==== Records for this task ====

Lemma zip_word_ok (vadr twin : list Z) :
  Forall is_word vadr -> Forall (fun p => is_word p.2) (zip twin vadr).
Proof.
  intros H. revert twin. induction H as [|v vs Hv Hvs IH]; intros [|t ts]; simpl; constructor; auto.
Qed.

Lemma diff_create_ok vadr twin :
  length vadr = length twin -> Forall is_word vadr ->
  Forall (run_ok (length vadr)) (diff_runs 0 None (zip twin vadr)).
Proof.
  intros Hl Hw. apply diff_runs_ok; [|by apply zip_word_ok|done].
  rewrite length_zip_with. lia.
Qed.

Lemma diff_apply_create page vadr twin rest :
  length vadr = length twin -> length page = length twin ->
  Forall is_word vadr -> page_fits (length page) ->
  diff_apply page (diff_create vadr twin ++ rest) = Some (merge_words page (zip twin vadr), rest).
Proof.
  intros Hl Hp Hw Hf. rewrite diff_create_runs, <- app_assoc.
  pose proof (diff_create_ok vadr twin Hl Hw) as Hok.
  unfold diff_apply. rewrite diff_apply_encoded; auto.
  - rewrite apply_diff_runs; [done| |done]. rewrite length_zip_with. lia.
  - by rewrite Hp, <- Hl.
  - rewrite length_app. pose proof (encode_runs_length (diff_runs 0 None (zip twin vadr))). lia.
Qed.

Lemma merge_words_lookup page vadr twin i b v t :
  page !! i = Some b -> vadr !! i = Some v -> twin !! i = Some t ->
  merge_words page (zip twin vadr) !! i = Some (if (t =? v)%Z then b else v).
Proof.
  intros H1 H2 H3. unfold merge_words. rewrite lookup_zip_with, H1. simpl.
  rewrite lookup_zip_with, H3. simpl. rewrite H2. done.
Qed.
(** The requests: the common header and the fields the other [struct req_*] add. *)
Record request : Type := Request {
  rq_seqno : Z;
  rq_from : Z;
  rq_type : req_type;
  rq_id : Z;
  rq_vt : vtime;  (** [vector_time] of [req_syn] and [req_cond] *)
  rq_data : list Z  (** what follows: the interval data of [req_syn], [id2] of [req_cond], [data] of [req_dif], [size], [ptr] and the bytes of [req_dis] *)
}.

(** [sizeof(struct req_typ)] and [sizeof(struct req_syn)]. *)
Definition sizeof_req_typ : Z := 8.
Definition sizeof_req_syn : Z := 8 + 2 * NPROCS.

Definition set_rq_type (t : req_type) (r : request) : request :=
  Request (rq_seqno r) (rq_from r) t (rq_id r) (rq_vt r) (rq_data r).

(** A reply: the sequence number of the request and what follows it, in the unit the
    receiver reads: unsigned shorts, except for words of a page and fields of [Tmk_stat]. *)
Record reply : Type := Reply {
  rp_seqno : Z;
  rp_data : list Z
}.

(** The socket a message is sent on: [req_fd_[j]] carries this process's
    requests and their replies, [rep_fd_[j]] the requests of [j]. *)
Inductive sent : Type :=
  | SendReq (j : Z) (r : request)
  | SendRep (j : Z) (r : reply).

(** What happens to a process that waits in [recv] with signals unblocked:
    a reply is returned (and then [late] requests raise [SIGIO] before it is
    blocked again), a request arrives and raises [SIGIO], the interval timer
    fires, the call is interrupted, or it fails. *)
Inductive event : Type :=
  | EvRep (r : reply) (late : list (Z * request))
  | EvReq (j : Z) (r : request)
  | EvAlarm
  | EvIntr
  | EvFail.

(** ** The chunked heaps of [interval.c] and [diff.c] *)
Record heap : Type := Heap {
  h_cur : Z;       (** the number of [heap_current] in the list of chunks *)
  h_brk : Z        (** [heap_brk], as an offset in the chunk *)
}.
Definition heap_start : heap := Heap 0 0.

(** Move [heap_brk] by [size]; when it reaches [heap_end], at offset [len],
    continue in the next chunk, which is allocated if there is none. *)
Definition heap_advance (len size : Z) (h : heap) : heap :=
  if len <=? h_brk h + size then Heap (h_cur h + 1) 0 else Heap (h_cur h) (h_brk h + size).

Definition heap_ptr (h : heap) : addr := (h_cur h, h_brk h).

(** ** The components' variables *)

(** [struct Tmk_stat]: unsigned counters. *)
Record Tmk_stat : Type := Stat {
  st_acquires : Z;
  st_acquire_time : Z;
  st_arrivals : Z;
  st_broadcasts : Z;
  st_signals : Z;
  st_waits : Z;
  st_bytes : Z;
  st_bytes_of_data : Z;
  st_cold_misses : Z;
  st_messages : Z;
  st_messages_for_acquires : Z;
  st_rexmits : Z;
  st_diffs : Z;
  st_twins : Z;
  st_repos : Z;
  st_total_diff_size : Z
}.
Definition set_st_acquires (x : Z) (s : Tmk_stat) : Tmk_stat :=
  Stat x (st_acquire_time s) (st_arrivals s) (st_broadcasts s) (st_signals s) (st_waits s) (st_bytes s) (st_bytes_of_data s) (st_cold_misses s) (st_messages s) (st_messages_for_acquires s) (st_rexmits s) (st_diffs s) (st_twins s) (st_repos s) (st_total_diff_size s).
Definition set_st_acquire_time (x : Z) (s : Tmk_stat) : Tmk_stat :=
  Stat (st_acquires s) x (st_arrivals s) (st_broadcasts s) (st_signals s) (st_waits s) (st_bytes s) (st_bytes_of_data s) (st_cold_misses s) (st_messages s) (st_messages_for_acquires s) (st_rexmits s) (st_diffs s) (st_twins s) (st_repos s) (st_total_diff_size s).
Definition set_st_arrivals (x : Z) (s : Tmk_stat) : Tmk_stat :=
  Stat (st_acquires s) (st_acquire_time s) x (st_broadcasts s) (st_signals s) (st_waits s) (st_bytes s) (st_bytes_of_data s) (st_cold_misses s) (st_messages s) (st_messages_for_acquires s) (st_rexmits s) (st_diffs s) (st_twins s) (st_repos s) (st_total_diff_size s).
Definition set_st_broadcasts (x : Z) (s : Tmk_stat) : Tmk_stat :=
  Stat (st_acquires s) (st_acquire_time s) (st_arrivals s) x (st_signals s) (st_waits s) (st_bytes s) (st_bytes_of_data s) (st_cold_misses s) (st_messages s) (st_messages_for_acquires s) (st_rexmits s) (st_diffs s) (st_twins s) (st_repos s) (st_total_diff_size s).
Definition set_st_signals (x : Z) (s : Tmk_stat) : Tmk_stat :=
  Stat (st_acquires s) (st_acquire_time s) (st_arrivals s) (st_broadcasts s) x (st_waits s) (st_bytes s) (st_bytes_of_data s) (st_cold_misses s) (st_messages s) (st_messages_for_acquires s) (st_rexmits s) (st_diffs s) (st_twins s) (st_repos s) (st_total_diff_size s).
Definition set_st_waits (x : Z) (s : Tmk_stat) : Tmk_stat :=
  Stat (st_acquires s) (st_acquire_time s) (st_arrivals s) (st_broadcasts s) (st_signals s) x (st_bytes s) (st_bytes_of_data s) (st_cold_misses s) (st_messages s) (st_messages_for_acquires s) (st_rexmits s) (st_diffs s) (st_twins s) (st_repos s) (st_total_diff_size s).
Definition set_st_bytes (x : Z) (s : Tmk_stat) : Tmk_stat :=
  Stat (st_acquires s) (st_acquire_time s) (st_arrivals s) (st_broadcasts s) (st_signals s) (st_waits s) x (st_bytes_of_data s) (st_cold_misses s) (st_messages s) (st_messages_for_acquires s) (st_rexmits s) (st_diffs s) (st_twins s) (st_repos s) (st_total_diff_size s).
Definition set_st_bytes_of_data (x : Z) (s : Tmk_stat) : Tmk_stat :=
  Stat (st_acquires s) (st_acquire_time s) (st_arrivals s) (st_broadcasts s) (st_signals s) (st_waits s) (st_bytes s) x (st_cold_misses s) (st_messages s) (st_messages_for_acquires s) (st_rexmits s) (st_diffs s) (st_twins s) (st_repos s) (st_total_diff_size s).
Definition set_st_cold_misses (x : Z) (s : Tmk_stat) : Tmk_stat :=
  Stat (st_acquires s) (st_acquire_time s) (st_arrivals s) (st_broadcasts s) (st_signals s) (st_waits s) (st_bytes s) (st_bytes_of_data s) x (st_messages s) (st_messages_for_acquires s) (st_rexmits s) (st_diffs s) (st_twins s) (st_repos s) (st_total_diff_size s).
Definition set_st_messages (x : Z) (s : Tmk_stat) : Tmk_stat :=
  Stat (st_acquires s) (st_acquire_time s) (st_arrivals s) (st_broadcasts s) (st_signals s) (st_waits s) (st_bytes s) (st_bytes_of_data s) (st_cold_misses s) x (st_messages_for_acquires s) (st_rexmits s) (st_diffs s) (st_twins s) (st_repos s) (st_total_diff_size s).
Definition set_st_messages_for_acquires (x : Z) (s : Tmk_stat) : Tmk_stat :=
  Stat (st_acquires s) (st_acquire_time s) (st_arrivals s) (st_broadcasts s) (st_signals s) (st_waits s) (st_bytes s) (st_bytes_of_data s) (st_cold_misses s) (st_messages s) x (st_rexmits s) (st_diffs s) (st_twins s) (st_repos s) (st_total_diff_size s).
Definition set_st_rexmits (x : Z) (s : Tmk_stat) : Tmk_stat :=
  Stat (st_acquires s) (st_acquire_time s) (st_arrivals s) (st_broadcasts s) (st_signals s) (st_waits s) (st_bytes s) (st_bytes_of_data s) (st_cold_misses s) (st_messages s) (st_messages_for_acquires s) x (st_diffs s) (st_twins s) (st_repos s) (st_total_diff_size s).
Definition set_st_diffs (x : Z) (s : Tmk_stat) : Tmk_stat :=
  Stat (st_acquires s) (st_acquire_time s) (st_arrivals s) (st_broadcasts s) (st_signals s) (st_waits s) (st_bytes s) (st_bytes_of_data s) (st_cold_misses s) (st_messages s) (st_messages_for_acquires s) (st_rexmits s) x (st_twins s) (st_repos s) (st_total_diff_size s).
Definition set_st_twins (x : Z) (s : Tmk_stat) : Tmk_stat :=
  Stat (st_acquires s) (st_acquire_time s) (st_arrivals s) (st_broadcasts s) (st_signals s) (st_waits s) (st_bytes s) (st_bytes_of_data s) (st_cold_misses s) (st_messages s) (st_messages_for_acquires s) (st_rexmits s) (st_diffs s) x (st_repos s) (st_total_diff_size s).
Definition set_st_repos (x : Z) (s : Tmk_stat) : Tmk_stat :=
  Stat (st_acquires s) (st_acquire_time s) (st_arrivals s) (st_broadcasts s) (st_signals s) (st_waits s) (st_bytes s) (st_bytes_of_data s) (st_cold_misses s) (st_messages s) (st_messages_for_acquires s) (st_rexmits s) (st_diffs s) (st_twins s) x (st_total_diff_size s).
Definition set_st_total_diff_size (x : Z) (s : Tmk_stat) : Tmk_stat :=
  Stat (st_acquires s) (st_acquire_time s) (st_arrivals s) (st_broadcasts s) (st_signals s) (st_waits s) (st_bytes s) (st_bytes_of_data s) (st_cold_misses s) (st_messages s) (st_messages_for_acquires s) (st_rexmits s) (st_diffs s) (st_twins s) (st_repos s) x.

====

▸ What this task involves:
Your output should be the listing's lines, exact and complete, from its first line to the line that contains "Request (rq_seqno r)", inclusive.

▸ Reply to the exercise:
Lemma zip_word_ok (vadr twin : list Z) :
  Forall is_word vadr -> Forall (fun p => is_word p.2) (zip twin vadr).
Proof.
  intros H. revert twin. induction H as [|v vs Hv Hvs IH]; intros [|t ts]; simpl; constructor; auto.
Qed.

Lemma diff_create_ok vadr twin :
  length vadr = length twin -> Forall is_word vadr ->
  Forall (run_ok (length vadr)) (diff_runs 0 None (zip twin vadr)).
Proof.
  intros Hl Hw. apply diff_runs_ok; [|by apply zip_word_ok|done].
  rewrite length_zip_with. lia.
Qed.

Lemma diff_apply_create page vadr twin rest :
  length vadr = length twin -> length page = length twin ->
  Forall is_word vadr -> page_fits (length page) ->
  diff_apply page (diff_create vadr twin ++ rest) = Some (merge_words page (zip twin vadr), rest).
Proof.
  intros Hl Hp Hw Hf. rewrite diff_create_runs, <- app_assoc.
  pose proof (diff_create_ok vadr twin Hl Hw) as Hok.
  unfold diff_apply. rewrite diff_apply_encoded; auto.
  - rewrite apply_diff_runs; [done| |done]. rewrite length_zip_with. lia.
  - by rewrite Hp, <- Hl.
  - rewrite length_app. pose proof (encode_runs_length (diff_runs 0 None (zip twin vadr))). lia.
Qed.

Lemma merge_words_lookup page vadr twin i b v t :
  page !! i = Some b -> vadr !! i = Some v -> twin !! i = Some t ->
  merge_words page (zip twin vadr) !! i = Some (if (t =? v)%Z then b else v).
Proof.
  intros H1 H2 H3. unfold merge_words. rewrite lookup_zip_with, H1. simpl.
  rewrite lookup_zip_with, H3. simpl. rewrite H2. done.
Qed.
(** The requests: the common header and the fields the other [struct req_*] add. *)
Record request : Type := Request {
  rq_seqno : Z;
  rq_from : Z;
  rq_type : req_type;
  rq_id : Z;
  rq_vt : vtime;  (** [vector_time] of [req_syn] and [req_cond] *)
  rq_data : list Z  (** what follows: the interval data of [req_syn], [id2] of [req_cond], [data] of [req_dif], [size], [ptr] and the bytes of [req_dis] *)
}.

(** [sizeof(struct req_typ)] and [sizeof(struct req_syn)]. *)
Definition sizeof_req_typ : Z := 8.
Definition sizeof_req_syn : Z := 8 + 2 * NPROCS.

Definition set_rq_type (t : req_type) (r : request) : request :=
  Request (rq_seqno r) (rq_from r) t (rq_id r) (rq_vt r) (rq_data r).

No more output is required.